74. Quick Quiz – Part VI
What is a pure discount loan? What is a good example of a pure discount loan?
What is an interest-only loan? What is a good example of an interest-only loan?
What is an amortized loan? What is a good example of an amortized loan?

75. Comprehensive Problem
An investment will provide you with $100 at the end of each year for the next 10 years. What is the present value of that annuity if the discount rate is 8% annually?
What is the present value of the above if the payments are received at the beginning of each year?
If you deposit those payments into an account earning 8%, what will the future value be in 10 years?
What will the future value be if you opening the account with $1,000 today, and then make the $100 deposits at the end of each year?

76. Ex 10 & 11 Page 180
The Maybe Pay Life Co. is trying to sell you an investment policy that will pay you and your heirs $25,000 per year for ever. If the required return on this investment is 7.2 percent, how much will you pay for the policy?
Suppose a sales associate told you the policy costs $375,000. at what rate would this be a fair deal?

77. Ex 15 Page 180
Barcian Credit Crop. Wants to earn an effective annual return on its consumer loans of 16 percent per year. The bank uses daily compounding on its loans. What interest rate the bank required by law to report to potential borrowers? Explain why this rate is misleading to an uninformed borrower?

78. Ex 22 Page 181
Friendly Quick Loans, Inc., offers you “three for four or 1 knock on your door”. This means you get $3 today and repay $4 when you get your paycheck in one week (or else). What’s the effective annual return Friendly’s earns on this lending business? If you were brave enough to ask, what APR would Friendly’s say you were paying?

79. Ex 30 Page 182
You are looking at an investment that has an effective annual rate of 17 percent. What is the effective monthly return?

80. Ex 32 Page 182
You are planning to save for your retirement over the next 30 years. To do this, you will invest $700 a month in a stock account and $300 a month in a bond account. The return of the stock account is expected to be 11 percent, and the bond account will pay 6 percent. When you retire you will combine your money into an account with 9 percent return. How much can you withdraw each month from your account assuming a 25-year withdraw period?

81. Ex 35 Page 182
Suppose an investment offers to triple your money in 12 months. What rate of return per quarter are you being offered?

82. Ex 36 Page 182
You’ve just joined the investment banking firm of Dewey, Cheatum, and Howe.

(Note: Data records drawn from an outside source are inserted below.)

(** * SPH fluid simulator and spatial hash grid: model and properties

    Shallow embedding of [src/fluid_physics/sph_simulator.py],
    [src/utils/helpers.py] (class [SpatialHashGrid]) and the two
    dictionaries of [config.py] that the simulator reads.

    Number model.  The Python code computes with IEEE floats (a mix of
    [float32] arrays and [float64] scalars).  Here every float is an
    exact real number of [R]: rounding, overflow, NaN and infinities are
    outside the model.  [np.pi] is [PI], [np.linalg.norm] is the exact
    Euclidean norm, [int(x)] truncates towards zero, [np.ceil] is the
    ceiling.  A division of two Python scalars raises
    [ZeroDivisionError] on a zero divisor and is modelled in the error
    monad; a division that involves a numpy value does not raise and is
    the total division of [R]. *)

From Stdlib Require Import Reals Lra Lia ZArith List R_Ifp.
From stdpp Require Import gmap list strings.

Open Scope R_scope.

(** ** Python scalars and numpy vectors *)

(** Exceptions the modelled code can raise. *)
Inductive exn : Type :=
| ZeroDivisionError
| TypeError
| ValueError
| OverflowError.

Inductive result (A : Type) : Type :=
| Ok (a : A)
| Raise (e : exn).

Arguments Ok {A} a.
Arguments Raise {A} e.

Definition bind {A B : Type} (m : result A) (k : A -> result B) : result B :=
  match m with
  | Ok a => k a
  | Raise e => Raise e
  end.

Notation "'let!' x ':=' m 'in' k" := (bind m (fun x => k))
  (at level 10, x name, m at level 100, k at level 200).

(** [a / b] on two Python floats. *)
Definition py_div (a b : R) : result R :=
  if Req_dec_T b 0 then Raise ZeroDivisionError else Ok (a / b).

(** [np.ceil]: the least integer not below [x]. *)
Definition np_ceil (x : R) : R := IZR (- Int_part (- x)).

(** [int(x)] on a float: truncation towards zero. *)
Definition py_int (x : R) : Z :=
  if Rle_dec 0 x then Int_part x else (- Int_part (- x))%Z.

(** [int(x / c)] for a numpy scalar [x] and a Python float [c]: numpy
    divides by zero without raising and yields nan or an infinity,
    which [int] then refuses. *)
Definition int_np_div (x c : R) : result Z :=
  if Req_dec_T c 0 then
    if Req_dec_T x 0 then Raise ValueError else Raise OverflowError
  else Ok (py_int (x / c)).

(** [n ** (1/3)] on a Python int.  A negative base gives a complex
    number, which [np.ceil] refuses with a [TypeError]; the caller
    models that case. *)
Definition pow_third (n : Z) : R :=
  if Z.eq_dec n 0%Z then 0 else Rpower (IZR n) (1 / 3).

(** [range(n)]. *)
Definition range (n : Z) : list Z := map Z.of_nat (seq 0 (Z.to_nat n)).
(** * Gateway lifecycle and service registration

    A shallow embedding of
    [src/dstack/_internal/server/services/gateways/__init__.py]:
    the retry loops ([connect_to_gateway_with_retry], [configure_gateway]),
    gateway creation and deletion, and the service registrar
    ([register_service], [unregister_service], [unregister_replica],
    [get_gateway_connection]).

    Coroutines are run to completion one after the other; every function of
    the module becomes a computation in a state-and-exception monad over a
    [World] that holds the session's rows, the connection pool, the
    processing-id registry, a clock counting the calls to the outside and a
    trace of the observable events (sleeps, log records, remote requests).
    The rows of the world are the objects of the session: [session.add] and
    [session.delete] act on them at once and [session.commit()] has no
    counterpart. *)

From stdpp Require Import base option list gmap strings.
From Stdlib Require Import String Ascii.

Local Open Scope string_scope.

#[local] Set Warnings "-clear-no-such-hyp".

Abbreviation uuid := N (only parsing).

(** ** Python strings *)

Module Py.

They’ve offered you two different salary arrangements. You can have $95,000 per year for the next two years, or you can have $70,000 per year for the next two years, along with $45,000 signing bonus today. The bonus is paid immediately, and the salary is paid at the end of each year. If the interest rate is 10 percent compounded monthly, which do you prefer?

83. Ex 38 Page 183
Your job pays you only once a year for all the work you did over the previous 12 months. Today, December 31, you just received your salary of $50,000 and you plan to spend all of it. However, you want to start saving for retirement beginning next year. You have decided that one year from today you will begin depositing 5 percent of your annual salary in an account that will earn 11 percent per year. Your salary will increase at 4 percent per year throughout your career. How much money will you have on the date of your retirement 40 years from today?